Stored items
══════════════════════════════
Lemma can_time_inserted e tv ab (b b1 b2 : base) :
  can_add b e tv ab → ev_has_base (evs b !!! e) = true →
  api_frame b b1 → api_frame b b2 → evs b1 = evs b → tms b2 = tms b1 →
  tms b1 = tms b ∨ has_room (tms b1) →
  (fl (evs b !!! e) EVLIST_TIMEOUT = false → has_room (tms b1)) →
  fl (evs b !!! e) EVLIST_FINALIZING = false →
  evs b2 !!! e = inserted (evs b !!! e) → can_time b2 e tv ab.
Proof.
  intros [H1 H2 Hinit H3 H4] Hbase Ha1 Ha2 He1 Ht2 Hroom Hroom' Hfin Hv.
  destruct (inserted_same (evs b !!! e)) as (I1 & I2 & I3 & I4 & I5 & I6 & I7 & I8 & I9 & _).
  split.
  - by rewrite (n_common_api U _ _ Ha2).
  - destruct H2; [left; by eapply user_event_frame; [apply (af_ctl Ha2)|]|by right].
  - by rewrite Hv, I4.
  - by rewrite Hv, I8.
  - by rewrite Hv, I9.
  - intros Hab. rewrite (n_common_api U _ _ Ha2), Hv. specialize (H3 Hab).
    unfold period_ok in *. cbn [set_timeout ev_closure ev_io_timeout ev_timeout] in *. by rewrite I2, I6.
  - intros Hp. unfold room_for. rewrite (n_common_api U _ _ Ha2), Hv, I7, I5, Ht2. intros Hr.
    destruct Hroom as [Heq|]; [|done].
    destruct (fl (evs b !!! e) EVLIST_TIMEOUT) eqn:Ef; [|by apply Hroom'].
    rewrite Heq. apply H4; [done..|]. by rewrite Ef.
Qed.

(** The room in the heap is there, or was made. *)
Lemma wp_maybe_reserve e (tv : option timeval) (b : base) (Q : bool → base → Prop) :
  base_inv b → e ∈ U →
  (is_Some tv ∧ fl (evs b !!! e) EVLIST_TIMEOUT = false → Q false b) →
  (∀ b', base_inv b' → api_frame b b' → evs b' = evs b → clk b' = clk b →
     tms b' = tms b ∨ has_room (tms b') →
     (is_Some tv → fl (evs b !!! e) EVLIST_TIMEOUT = false → has_room (tms b')) → Q true b') →
  wp (if bool_decide (is_Some tv) && negb (fl (evs b !!! e) EVLIST_TIMEOUT)
      then reserve_timer else mret true) Q b.
Proof.
  intros Hb HU HQ1 HQ2. destruct (bool_decide_reflect (is_Some tv)) as [Hs|Hs]; cbn [andb].
  - destruct (fl (evs b !!! e) EVLIST_TIMEOUT) eqn:Ef; cbn [negb].
    + wp_step. apply HQ2; try done; by left.
    + eapply wp_reserve_timer; [done..|by apply HQ1|]. intros. apply HQ2; try done. by right.
  - wp_step. apply HQ2; try done; by left.
Qed.

Definition depth_schedule (depth : nat) (c : common_timeout_list) (head : evid) : prog base unit :=
  v ← get_event head;
  match depth with
  | O => deref None
  | S depth =>
      _ ← event_add_depth depth (timeout_event c) (Some (mask_usec (ev_timeout v))) true;
      mret tt
  end.

Lemma event_add_depth_eq depth e (tv : option timeval) ab :
  event_add_depth depth e tv ab =
    (v ← get_event e;
     _ ← EVUTIL_ASSERT (negb (has (ev_flags v) (Z.lnot EVLIST_ALL)));
     if has (ev_flags v) EVLIST_FINALIZING then mret (-1)
     else
       ok ← (if bool_decide (is_Some tv) && negb (has (ev_flags v) EVLIST_TIMEOUT)
             then reserve_timer else mret true);
       if negb ok then mret (-1)
       else
         '(res, notify) ← add_inserted e;
         notify ←
           (match tv with
            | Some tv =>
                if negb (res =? -1) then add_timeout (depth_schedule depth) e tv ab notify
                else mret notify
            | None => mret notify
            end);
         _ ← maybe_notify (negb (res =? -1) && notify);
         mret res : prog base Z).
Proof. by destruct depth. Qed.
══════════════════════════════
# Exercise objective
Search the data for the string "Lemma". List each line that has it.

# Solution
Lemma can_time_inserted e tv ab (b b1 b2 : base) :
Lemma wp_maybe_reserve e (tv : option timeval) (b : base) (Q : bool → base → Prop) :
Lemma event_add_depth_eq depth e (tv : option timeval) ab :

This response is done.